● **ASSIGNMENT**
Look through the records below, and whenever a line contains "waitForCompletion", copy it.
DATASET ENTRIES below:
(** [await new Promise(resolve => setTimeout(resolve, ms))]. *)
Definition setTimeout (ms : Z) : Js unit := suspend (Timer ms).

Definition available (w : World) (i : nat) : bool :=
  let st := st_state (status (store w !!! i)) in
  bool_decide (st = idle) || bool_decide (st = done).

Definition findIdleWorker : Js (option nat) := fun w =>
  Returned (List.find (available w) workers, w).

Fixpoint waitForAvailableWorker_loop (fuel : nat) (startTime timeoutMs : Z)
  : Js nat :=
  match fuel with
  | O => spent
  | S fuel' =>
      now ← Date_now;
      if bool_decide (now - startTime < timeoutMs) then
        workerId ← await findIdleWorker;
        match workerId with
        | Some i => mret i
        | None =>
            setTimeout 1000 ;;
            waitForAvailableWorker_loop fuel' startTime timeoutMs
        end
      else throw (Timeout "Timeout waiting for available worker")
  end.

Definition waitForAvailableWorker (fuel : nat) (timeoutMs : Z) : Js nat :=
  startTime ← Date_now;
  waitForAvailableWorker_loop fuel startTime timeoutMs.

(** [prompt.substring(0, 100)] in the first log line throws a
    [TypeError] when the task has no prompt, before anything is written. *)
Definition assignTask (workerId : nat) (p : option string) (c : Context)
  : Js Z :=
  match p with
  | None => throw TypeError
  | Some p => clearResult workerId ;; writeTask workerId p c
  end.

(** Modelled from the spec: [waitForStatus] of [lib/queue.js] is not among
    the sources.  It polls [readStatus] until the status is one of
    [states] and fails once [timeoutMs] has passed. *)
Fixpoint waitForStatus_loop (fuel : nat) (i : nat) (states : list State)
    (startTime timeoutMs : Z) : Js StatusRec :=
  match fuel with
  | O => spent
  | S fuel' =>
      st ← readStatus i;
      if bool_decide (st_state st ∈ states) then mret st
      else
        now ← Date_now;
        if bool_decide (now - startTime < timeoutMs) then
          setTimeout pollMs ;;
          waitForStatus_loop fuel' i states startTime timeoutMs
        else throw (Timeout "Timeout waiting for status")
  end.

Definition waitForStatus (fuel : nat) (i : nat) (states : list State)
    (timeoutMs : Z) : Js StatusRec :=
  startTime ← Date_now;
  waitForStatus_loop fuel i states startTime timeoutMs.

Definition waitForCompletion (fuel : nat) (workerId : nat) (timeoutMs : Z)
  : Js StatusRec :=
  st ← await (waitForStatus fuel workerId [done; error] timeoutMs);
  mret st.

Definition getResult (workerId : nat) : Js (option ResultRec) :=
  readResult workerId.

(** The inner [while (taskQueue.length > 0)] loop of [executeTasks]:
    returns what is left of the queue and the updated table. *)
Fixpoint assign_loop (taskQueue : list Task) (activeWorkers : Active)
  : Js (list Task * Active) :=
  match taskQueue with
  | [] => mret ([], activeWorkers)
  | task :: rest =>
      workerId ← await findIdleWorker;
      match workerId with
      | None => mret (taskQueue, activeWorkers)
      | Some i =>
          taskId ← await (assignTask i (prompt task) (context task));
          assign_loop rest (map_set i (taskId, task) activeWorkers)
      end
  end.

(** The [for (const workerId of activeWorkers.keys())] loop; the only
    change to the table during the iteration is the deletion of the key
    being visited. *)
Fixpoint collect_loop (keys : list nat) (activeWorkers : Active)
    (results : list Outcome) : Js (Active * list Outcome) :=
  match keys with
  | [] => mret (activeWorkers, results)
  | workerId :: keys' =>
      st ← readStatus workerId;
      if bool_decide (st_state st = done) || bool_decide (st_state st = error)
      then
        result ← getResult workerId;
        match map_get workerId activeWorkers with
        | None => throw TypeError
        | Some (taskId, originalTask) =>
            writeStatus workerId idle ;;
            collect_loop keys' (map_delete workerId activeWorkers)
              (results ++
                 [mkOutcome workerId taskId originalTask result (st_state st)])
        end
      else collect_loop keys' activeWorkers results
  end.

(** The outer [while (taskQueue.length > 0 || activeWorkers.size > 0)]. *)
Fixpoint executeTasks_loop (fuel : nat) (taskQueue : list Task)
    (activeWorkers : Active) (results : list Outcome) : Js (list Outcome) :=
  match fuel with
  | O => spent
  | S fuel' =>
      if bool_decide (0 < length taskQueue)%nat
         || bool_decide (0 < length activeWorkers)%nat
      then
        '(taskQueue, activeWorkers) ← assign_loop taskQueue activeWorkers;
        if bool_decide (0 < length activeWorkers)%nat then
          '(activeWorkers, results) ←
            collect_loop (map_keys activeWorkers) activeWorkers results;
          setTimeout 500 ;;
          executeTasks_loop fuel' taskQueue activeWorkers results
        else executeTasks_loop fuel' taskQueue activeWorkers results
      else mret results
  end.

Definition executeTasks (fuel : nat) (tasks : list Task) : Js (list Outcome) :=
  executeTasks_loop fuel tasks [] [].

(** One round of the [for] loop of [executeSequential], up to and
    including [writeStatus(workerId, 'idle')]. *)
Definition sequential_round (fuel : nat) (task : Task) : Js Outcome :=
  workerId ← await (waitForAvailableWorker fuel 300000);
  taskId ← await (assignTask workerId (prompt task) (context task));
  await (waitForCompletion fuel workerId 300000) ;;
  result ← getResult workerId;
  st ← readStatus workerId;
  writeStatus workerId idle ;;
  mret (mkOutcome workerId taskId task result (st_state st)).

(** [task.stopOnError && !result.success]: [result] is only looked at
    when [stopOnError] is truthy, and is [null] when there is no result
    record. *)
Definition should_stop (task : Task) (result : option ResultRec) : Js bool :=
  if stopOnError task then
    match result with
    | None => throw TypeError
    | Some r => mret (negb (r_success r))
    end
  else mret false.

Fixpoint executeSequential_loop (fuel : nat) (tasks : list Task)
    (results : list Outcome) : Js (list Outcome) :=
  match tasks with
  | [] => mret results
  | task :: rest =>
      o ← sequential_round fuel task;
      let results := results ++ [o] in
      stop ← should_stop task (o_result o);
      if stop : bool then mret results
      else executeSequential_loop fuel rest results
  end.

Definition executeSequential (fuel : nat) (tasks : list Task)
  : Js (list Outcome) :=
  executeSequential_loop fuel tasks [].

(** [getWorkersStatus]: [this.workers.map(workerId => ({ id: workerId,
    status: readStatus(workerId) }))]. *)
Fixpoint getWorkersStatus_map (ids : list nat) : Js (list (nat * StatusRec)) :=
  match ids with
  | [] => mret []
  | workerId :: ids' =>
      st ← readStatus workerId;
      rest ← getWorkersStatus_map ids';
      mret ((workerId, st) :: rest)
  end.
End of DATASET ENTRIES.
DATASET ENTRIES below:
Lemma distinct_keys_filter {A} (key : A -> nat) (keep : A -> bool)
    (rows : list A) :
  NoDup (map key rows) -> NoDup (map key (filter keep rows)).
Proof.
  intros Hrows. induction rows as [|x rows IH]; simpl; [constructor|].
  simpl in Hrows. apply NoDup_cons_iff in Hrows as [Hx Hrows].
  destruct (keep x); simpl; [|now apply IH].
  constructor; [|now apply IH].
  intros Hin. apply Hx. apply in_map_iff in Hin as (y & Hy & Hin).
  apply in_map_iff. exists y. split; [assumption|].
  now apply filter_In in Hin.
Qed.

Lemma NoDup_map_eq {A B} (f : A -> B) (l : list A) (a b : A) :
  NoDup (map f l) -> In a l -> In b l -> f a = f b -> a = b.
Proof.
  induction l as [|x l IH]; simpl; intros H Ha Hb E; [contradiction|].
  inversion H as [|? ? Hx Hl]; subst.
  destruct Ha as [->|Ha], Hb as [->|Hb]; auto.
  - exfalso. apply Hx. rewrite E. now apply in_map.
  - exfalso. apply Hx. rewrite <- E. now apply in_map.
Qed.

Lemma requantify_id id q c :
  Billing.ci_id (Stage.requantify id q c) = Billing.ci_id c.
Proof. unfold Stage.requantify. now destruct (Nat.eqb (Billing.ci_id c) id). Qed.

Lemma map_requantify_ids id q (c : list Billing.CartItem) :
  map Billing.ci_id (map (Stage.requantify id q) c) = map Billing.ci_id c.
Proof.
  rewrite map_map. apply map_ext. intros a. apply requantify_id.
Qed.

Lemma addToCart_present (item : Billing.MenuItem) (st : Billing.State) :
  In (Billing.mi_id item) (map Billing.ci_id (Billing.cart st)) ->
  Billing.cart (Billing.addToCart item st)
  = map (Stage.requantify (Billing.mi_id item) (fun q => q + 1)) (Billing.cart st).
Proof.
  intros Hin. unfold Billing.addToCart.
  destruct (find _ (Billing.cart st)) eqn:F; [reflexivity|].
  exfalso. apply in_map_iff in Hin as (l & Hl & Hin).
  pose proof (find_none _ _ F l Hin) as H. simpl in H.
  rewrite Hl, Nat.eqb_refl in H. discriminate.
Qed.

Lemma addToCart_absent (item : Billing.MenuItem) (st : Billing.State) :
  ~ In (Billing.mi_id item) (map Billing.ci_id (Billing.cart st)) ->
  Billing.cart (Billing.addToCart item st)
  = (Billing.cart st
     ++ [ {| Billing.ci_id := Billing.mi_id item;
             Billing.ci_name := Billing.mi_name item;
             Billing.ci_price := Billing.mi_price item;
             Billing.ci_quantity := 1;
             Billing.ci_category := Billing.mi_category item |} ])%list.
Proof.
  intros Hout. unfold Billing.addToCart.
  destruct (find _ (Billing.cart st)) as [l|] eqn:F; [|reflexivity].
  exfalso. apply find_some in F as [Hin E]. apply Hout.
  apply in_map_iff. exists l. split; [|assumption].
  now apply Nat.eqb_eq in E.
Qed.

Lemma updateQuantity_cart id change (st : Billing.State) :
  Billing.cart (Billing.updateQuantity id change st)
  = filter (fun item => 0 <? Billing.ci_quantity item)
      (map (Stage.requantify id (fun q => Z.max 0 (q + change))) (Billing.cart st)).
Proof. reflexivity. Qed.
End of DATASET ENTRIES.
● **RESULT**
Definition waitForCompletion (fuel : nat) (workerId : nat) (timeoutMs : Z)
  await (waitForCompletion fuel workerId 300000) ;;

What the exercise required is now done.